**What you are asked to do:**
Using the records below, output the stretch that opens with the line containing "let md := readMetadata v src in" and closes with the line containing "sn_readinessDimensions := (normalizeReadinessDimensions", exactly and including both lines, with nothing more.

[Entries taken from a collection]
+===+
Lemma readiness_issues v f : readiness_map v f -> (normalizeReadinessDimensions v).2 = [].
Proof.
  unfold normalizeReadinessDimensions. intros (-> & Hlen & kvs & HF & _). simpl.
  rewrite (proj2 (Nat.ltb_ge _ _) Hlen).
  assert (exists iss, readinessLoop [] (spread v) =
    (fold_left (fun acc p => entry_set acc p.1 p.2) kvs [], iss) /\ iss = []) as (iss & -> & ->); [|done].
  apply readinessLoop_clean. by exists kvs.
Qed.

(** ** Normalised snapshots *)

Lemma issue_if_nil c code : issue_if c code = [] <-> c = false.
Proof. by destruct c. Qed.

Lemma timestamp_Ok v f a : normalizeTimestamp v f false = Ok (Some a) <->
  is_blank v = false /\ js_Date v = Some a.
Proof. unfold normalizeTimestamp. destruct (is_blank v), (js_Date v); naive_solver. Qed.

Lemma timestamp_None v f : normalizeTimestamp v f false = Ok None -> is_blank v = true.
Proof. unfold normalizeTimestamp. destruct (is_blank v), (js_Date v); naive_solver. Qed.

Lemma metadata_clean v src t :
  (metadataIssues src (readMetadata v src) = [] /\ staleAt (readMetadata v src) t = false) <->
  (exists s, token (vget v "source") s /\ js_toLowerCase s = src) /\
  (exists s, token (vget v "resolverKey") s) /\
  (is_blank (vget v "evaluatedAt") = false /\
     exists a, js_Date (vget v "evaluatedAt") = Some a /\ (a <= t)%Z) /\
  (is_blank (vget v "expiresAt") = false /\
     exists b, js_Date (vget v "expiresAt") = Some b /\ (t < b)%Z).
Proof.
  unfold metadataIssues. rewrite !app_nil, !issue_if_nil, !bool_decide_eq_false. split.
  - unfold readMetadata. intros [Hiss Hst].
    destruct (requireToken (vget v "source") _) as [s|] eqn:Hs; [|naive_solver].
    destruct (requireToken (vget v "resolverKey") _) as [k|] eqn:Hk; [|naive_solver].
    destruct (normalizeTimestamp (vget v "evaluatedAt") _ _) as [[a|]|] eqn:Ha; [| |naive_solver].
    2: { destruct (normalizeTimestamp (vget v "expiresAt") _ _); naive_solver. }
    destruct (normalizeTimestamp (vget v "expiresAt") _ _) as [[b|]|] eqn:Hb; [|naive_solver..].
    apply requireToken_Ok in Hs, Hk. apply timestamp_Ok in Ha as [Ha1 Ha2], Hb as [Hb1 Hb2].
    simpl in Hiss, Hst. destruct Hiss as (_ & Hsrc & _). apply orb_false_iff in Hst as [Hst1 Hst2].
    apply negb_false_iff, String.eqb_eq in Hsrc. apply Z.ltb_ge in Hst1. apply Z.leb_gt in Hst2.
    split; [by exists s|]. split; [by exists k|]. split; (split; [done|]); eexists; split; done || lia.
  - intros ((s & Hs & Hsrc) & (k & Hk) & (Ha1 & a & Ha2 & Ha) & (Hb1 & b & Hb2 & Hb)).
    assert (readMetadata v src = Build_Metadata (Some src) (Some k) (Some a) (Some b) false) as ->.
    { unfold readMetadata. rewrite (proj2 (requireToken_Ok _ _ _) Hs), (proj2 (requireToken_Ok _ _ _) Hk).
      rewrite (proj2 (timestamp_Ok _ _ a) (conj Ha1 Ha2)), (proj2 (timestamp_Ok _ _ b) (conj Hb1 Hb2)).
      by rewrite Hsrc. }
    simpl. rewrite String.eqb_refl. split; [done|].
    apply orb_false_iff. split; [apply Z.ltb_ge | apply Z.leb_gt]; lia.
Qed.

(** The same evidence up to the order of its lists. *)
Record represents (a b : Evidence) : Prop := {
  re_authority : ev_authority a = ev_authority b;
  re_execution : ev_execution a = ev_execution b;
  re_identity : forall d, d ∈ SHADOW_PARITY_IDENTITY_DIMENSIONS -> ev_identity a d ≡ₚ ev_identity b d;
  re_reasons : ev_reasons a ≡ₚ ev_reasons b;
  re_readiness : forall k, ev_readiness a k = ev_readiness b k;
  re_unsupported : ev_unsupported a ≡ₚ ev_unsupported b;
}.

Lemma nonempty_false {A} (l : list A) : (0 <? length l) = false <-> l = [].
Proof. by destruct l. Qed.

Lemma identity_lists src input d : d ∈ SHADOW_PARITY_IDENTITY_DIMENSIONS ->
  entry_get (List.map (fun p => (p.1, p.2.1)) (identityLists src input)) d =
  Some (normalizeTokenList (vget input d) (src +:+ "_" +:+ d) maxIdentityRefsPerDimension).1.
Proof.
  unfold SHADOW_PARITY_IDENTITY_DIMENSIONS. intros Hd.
  repeat (apply elem_of_cons in Hd as [->|Hd]; [reflexivity|]). by apply elem_of_nil in Hd.
Qed.

Lemma flat_map_nil {A B} (f : A -> list B) l : flat_map f l = [] <-> forall x, x ∈ l -> f x = [].
Proof.
  induction l as [|x l IH]; simpl; [split; [intros _ x Hx; by apply elem_of_nil in Hx | done]|].
  rewrite app_nil, IH. split; [intros [Hx Hl] y [->|Hy]%elem_of_cons; auto|].
  intros Hall. split; [|intros y Hy]; apply Hall; [left | by right].
Qed.

Lemma identity_issues src input : flat_map (fun p => p.2.2) (identityLists src input) = [] <->
  forall d, d ∈ SHADOW_PARITY_IDENTITY_DIMENSIONS ->
    (normalizeTokenList (vget input d) (src +:+ "_" +:+ d) maxIdentityRefsPerDimension).2 = [].
Proof.
  rewrite flat_map_nil. unfold identityLists. split; intros Hall.
  - intros d Hd. apply (Hall (d, _)). apply list_elem_of_fmap. by exists d.
  - intros p Hp. apply list_elem_of_fmap in Hp as (d & -> & Hd). by apply Hall.
Qed.

Lemma issueless_token_list v f limit l :
  token_list v limit l <->
  (normalizeTokenList v f limit).2 = [] /\ l ≡ₚ (normalizeTokenList v f limit).1.
Proof.
  split.
  - intros Hl. pose proof (normalizeTokenList_issues v f limit l Hl) as Hi. split; [done|].
    by apply normalizeTokenList_clean.
  - intros [Hi Hl]. by apply (normalizeTokenList_clean v f).
Qed.

Lemma issueless_readiness v f :
  readiness_map v f <-> (normalizeReadinessDimensions v).2 = [] /\
    forall k, f k = entry_get (normalizeReadinessDimensions v).1 k.
Proof.
  split.
  - intros Hf. pose proof (readiness_issues v f Hf) as Hi. split; [done|]. by apply readiness_clean.
  - intros [Hi Hf]. by apply readiness_clean.
Qed.

(** The snapshot read from an object, and its issues, by projections. *)
Definition snapshotOf (v : jsval) (src : string) : Snapshot :=
  let md := readMetadata v src in
  {| sn_source := default src (md_source md); sn_resolverKey := md_resolverKey md;
     sn_authorityAllowed := is_true (vget v "authorityAllowed");
     sn_executionEligible := is_true (vget v "executionEligible");
     sn_identitySets := List.map (fun p => (p.1, p.2.1)) (identityLists src (vget v "identitySets"));
     sn_reasonCodes := (normalizeTokenList (vget v "reasonCodes") (src +:+ "_reason_codes")
       maxReasonCodes).1;
     sn_readinessDimensions := (normalizeReadinessDimensions (vget v "readinessDimensions")).1;
     sn_dataQualityIssues := (normalizeTokenList (js_or (vget v "dataQualityIssues") (VArr []))
       (src +:+ "_data_quality_issues") maxDataQualityIssues).1;
     sn_unsupportedSemantics := (normalizeTokenList (js_or (vget v "unsupportedSemantics") (VArr []))
       (src +:+ "_unsupported_semantics") maxUnsupportedSemantics).1;
     sn_evaluatedAt := toISOString <$> md_evaluatedAt md;
     sn_expiresAt := toISOString <$> md_expiresAt md;
     sn_manifestRef := (normalizeOptionalToken (vget v "manifestRef") (src +:+ ".manifestRef")
       (src +:+ "_manifest_ref_invalid")).1;
     sn_revisionRef := (normalizeOptionalToken (vget v "revisionRef") (src +:+ ".revisionRef")
       (src +:+ "_revision_ref_invalid")).1 |}.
+===+
**Task solution:**
  let md := readMetadata v src in
  {| sn_source := default src (md_source md); sn_resolverKey := md_resolverKey md;
     sn_authorityAllowed := is_true (vget v "authorityAllowed");
     sn_executionEligible := is_true (vget v "executionEligible");
     sn_identitySets := List.map (fun p => (p.1, p.2.1)) (identityLists src (vget v "identitySets"));
     sn_reasonCodes := (normalizeTokenList (vget v "reasonCodes") (src +:+ "_reason_codes")
       maxReasonCodes).1;
     sn_readinessDimensions := (normalizeReadinessDimensions (vget v "readinessDimensions")).1;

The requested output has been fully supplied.